Exercise aim:
Look through the data below. Pick out the lines holding the string "BuildEnv".

Stored data entries
--- --- ---

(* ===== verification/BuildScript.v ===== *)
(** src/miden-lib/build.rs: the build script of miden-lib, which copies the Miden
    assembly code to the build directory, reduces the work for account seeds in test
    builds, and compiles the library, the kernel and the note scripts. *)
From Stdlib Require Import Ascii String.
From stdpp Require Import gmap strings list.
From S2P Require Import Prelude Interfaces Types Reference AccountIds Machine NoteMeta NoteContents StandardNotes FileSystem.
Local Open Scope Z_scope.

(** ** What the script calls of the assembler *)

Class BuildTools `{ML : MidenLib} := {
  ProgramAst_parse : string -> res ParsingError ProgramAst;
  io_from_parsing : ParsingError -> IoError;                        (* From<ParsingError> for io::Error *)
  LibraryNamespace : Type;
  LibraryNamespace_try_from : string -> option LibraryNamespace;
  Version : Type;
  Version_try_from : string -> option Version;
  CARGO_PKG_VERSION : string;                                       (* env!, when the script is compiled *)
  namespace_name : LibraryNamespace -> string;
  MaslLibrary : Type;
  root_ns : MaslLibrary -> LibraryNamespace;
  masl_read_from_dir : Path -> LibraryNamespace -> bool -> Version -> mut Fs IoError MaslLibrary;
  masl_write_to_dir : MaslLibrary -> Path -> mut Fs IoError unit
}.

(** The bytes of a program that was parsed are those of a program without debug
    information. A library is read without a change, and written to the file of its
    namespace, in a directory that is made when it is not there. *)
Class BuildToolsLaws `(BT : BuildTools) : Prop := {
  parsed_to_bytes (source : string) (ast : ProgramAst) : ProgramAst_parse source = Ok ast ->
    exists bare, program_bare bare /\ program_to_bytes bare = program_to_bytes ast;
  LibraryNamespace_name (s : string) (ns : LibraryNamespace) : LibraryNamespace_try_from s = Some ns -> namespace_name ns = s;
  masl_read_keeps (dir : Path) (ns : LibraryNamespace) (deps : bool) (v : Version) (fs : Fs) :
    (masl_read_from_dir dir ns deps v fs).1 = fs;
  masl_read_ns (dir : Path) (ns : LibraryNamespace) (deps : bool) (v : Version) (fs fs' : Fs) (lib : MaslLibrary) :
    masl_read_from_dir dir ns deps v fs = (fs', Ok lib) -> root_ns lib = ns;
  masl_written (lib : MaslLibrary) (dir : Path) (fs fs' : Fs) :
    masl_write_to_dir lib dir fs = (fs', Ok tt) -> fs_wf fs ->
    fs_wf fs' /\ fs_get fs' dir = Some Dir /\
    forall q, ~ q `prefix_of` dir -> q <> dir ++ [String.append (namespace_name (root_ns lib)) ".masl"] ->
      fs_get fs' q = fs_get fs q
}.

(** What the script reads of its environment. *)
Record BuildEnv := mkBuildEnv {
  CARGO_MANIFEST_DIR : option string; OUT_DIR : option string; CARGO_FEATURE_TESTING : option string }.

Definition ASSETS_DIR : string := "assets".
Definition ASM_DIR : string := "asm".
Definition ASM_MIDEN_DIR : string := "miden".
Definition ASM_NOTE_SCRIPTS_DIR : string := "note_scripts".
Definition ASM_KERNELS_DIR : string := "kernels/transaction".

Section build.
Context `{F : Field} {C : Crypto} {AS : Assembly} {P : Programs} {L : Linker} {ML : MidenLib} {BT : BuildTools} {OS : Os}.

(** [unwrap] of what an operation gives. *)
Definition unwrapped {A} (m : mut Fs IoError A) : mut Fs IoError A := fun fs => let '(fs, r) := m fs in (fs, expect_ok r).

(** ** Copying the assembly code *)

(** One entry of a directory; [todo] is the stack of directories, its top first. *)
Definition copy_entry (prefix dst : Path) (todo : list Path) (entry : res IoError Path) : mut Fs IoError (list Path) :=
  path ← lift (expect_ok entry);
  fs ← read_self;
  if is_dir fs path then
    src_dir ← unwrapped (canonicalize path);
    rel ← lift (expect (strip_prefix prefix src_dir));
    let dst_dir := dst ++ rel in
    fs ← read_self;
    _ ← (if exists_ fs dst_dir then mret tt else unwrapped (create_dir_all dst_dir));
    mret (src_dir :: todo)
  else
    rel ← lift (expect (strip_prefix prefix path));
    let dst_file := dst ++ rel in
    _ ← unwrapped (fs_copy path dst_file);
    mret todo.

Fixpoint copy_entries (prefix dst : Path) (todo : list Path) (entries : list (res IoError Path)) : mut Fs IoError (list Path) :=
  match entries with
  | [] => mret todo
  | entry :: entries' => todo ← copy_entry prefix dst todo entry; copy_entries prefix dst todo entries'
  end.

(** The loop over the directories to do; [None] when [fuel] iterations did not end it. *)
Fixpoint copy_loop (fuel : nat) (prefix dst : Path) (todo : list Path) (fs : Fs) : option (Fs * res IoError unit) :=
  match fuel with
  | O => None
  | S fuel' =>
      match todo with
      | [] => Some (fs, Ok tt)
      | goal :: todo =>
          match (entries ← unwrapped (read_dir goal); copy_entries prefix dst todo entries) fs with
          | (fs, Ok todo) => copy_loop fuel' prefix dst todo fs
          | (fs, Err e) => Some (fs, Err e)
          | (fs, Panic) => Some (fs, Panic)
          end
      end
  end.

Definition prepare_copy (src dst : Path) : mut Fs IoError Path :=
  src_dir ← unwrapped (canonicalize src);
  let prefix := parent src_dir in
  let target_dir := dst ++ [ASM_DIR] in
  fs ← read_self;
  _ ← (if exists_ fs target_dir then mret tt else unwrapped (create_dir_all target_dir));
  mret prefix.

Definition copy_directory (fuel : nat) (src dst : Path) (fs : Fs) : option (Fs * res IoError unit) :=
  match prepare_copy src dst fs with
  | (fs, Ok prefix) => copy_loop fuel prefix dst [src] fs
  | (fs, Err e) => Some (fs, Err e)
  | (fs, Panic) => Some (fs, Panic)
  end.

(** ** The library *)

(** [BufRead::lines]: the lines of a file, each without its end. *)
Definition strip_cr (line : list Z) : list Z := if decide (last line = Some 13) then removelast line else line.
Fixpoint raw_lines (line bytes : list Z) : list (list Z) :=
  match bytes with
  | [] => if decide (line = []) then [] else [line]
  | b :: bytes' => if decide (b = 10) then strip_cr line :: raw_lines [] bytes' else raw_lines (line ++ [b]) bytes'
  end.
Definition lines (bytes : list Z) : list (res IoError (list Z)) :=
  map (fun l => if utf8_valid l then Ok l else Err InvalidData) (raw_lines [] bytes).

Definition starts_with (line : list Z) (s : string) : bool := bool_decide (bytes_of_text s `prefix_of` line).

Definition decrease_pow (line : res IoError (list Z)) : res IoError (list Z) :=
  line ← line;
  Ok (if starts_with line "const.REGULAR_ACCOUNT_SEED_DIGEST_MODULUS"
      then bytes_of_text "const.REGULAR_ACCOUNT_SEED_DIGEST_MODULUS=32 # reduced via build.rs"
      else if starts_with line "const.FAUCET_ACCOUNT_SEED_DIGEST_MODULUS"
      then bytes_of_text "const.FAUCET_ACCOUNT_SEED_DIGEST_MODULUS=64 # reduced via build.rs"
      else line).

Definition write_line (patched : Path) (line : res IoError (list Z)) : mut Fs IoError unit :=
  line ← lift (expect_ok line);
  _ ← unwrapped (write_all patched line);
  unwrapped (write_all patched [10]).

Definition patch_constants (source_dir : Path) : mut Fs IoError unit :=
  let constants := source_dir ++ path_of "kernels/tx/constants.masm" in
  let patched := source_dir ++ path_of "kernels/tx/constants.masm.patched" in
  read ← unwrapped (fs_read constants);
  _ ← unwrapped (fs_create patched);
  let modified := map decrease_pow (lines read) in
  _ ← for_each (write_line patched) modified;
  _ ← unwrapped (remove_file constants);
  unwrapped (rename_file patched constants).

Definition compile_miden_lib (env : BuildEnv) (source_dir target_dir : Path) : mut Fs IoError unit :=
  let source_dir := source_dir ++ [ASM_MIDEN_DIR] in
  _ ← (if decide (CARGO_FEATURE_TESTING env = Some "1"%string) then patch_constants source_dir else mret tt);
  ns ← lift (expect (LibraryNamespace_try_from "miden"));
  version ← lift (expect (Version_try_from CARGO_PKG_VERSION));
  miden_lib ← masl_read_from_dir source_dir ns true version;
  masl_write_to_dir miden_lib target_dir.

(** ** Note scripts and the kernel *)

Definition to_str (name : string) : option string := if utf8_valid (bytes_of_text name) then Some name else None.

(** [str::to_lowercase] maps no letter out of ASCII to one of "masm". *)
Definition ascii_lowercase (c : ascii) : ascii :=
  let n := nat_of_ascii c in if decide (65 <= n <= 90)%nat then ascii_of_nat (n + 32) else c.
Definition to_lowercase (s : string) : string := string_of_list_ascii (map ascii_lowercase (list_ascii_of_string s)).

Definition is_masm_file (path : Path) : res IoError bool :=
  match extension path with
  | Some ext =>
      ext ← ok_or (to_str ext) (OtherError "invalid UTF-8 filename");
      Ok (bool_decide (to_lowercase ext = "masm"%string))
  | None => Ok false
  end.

--- --- ---

Answer to this exercise:
Record BuildEnv := mkBuildEnv {
Definition compile_miden_lib (env : BuildEnv) (source_dir target_dir : Path) : mut Fs IoError unit :=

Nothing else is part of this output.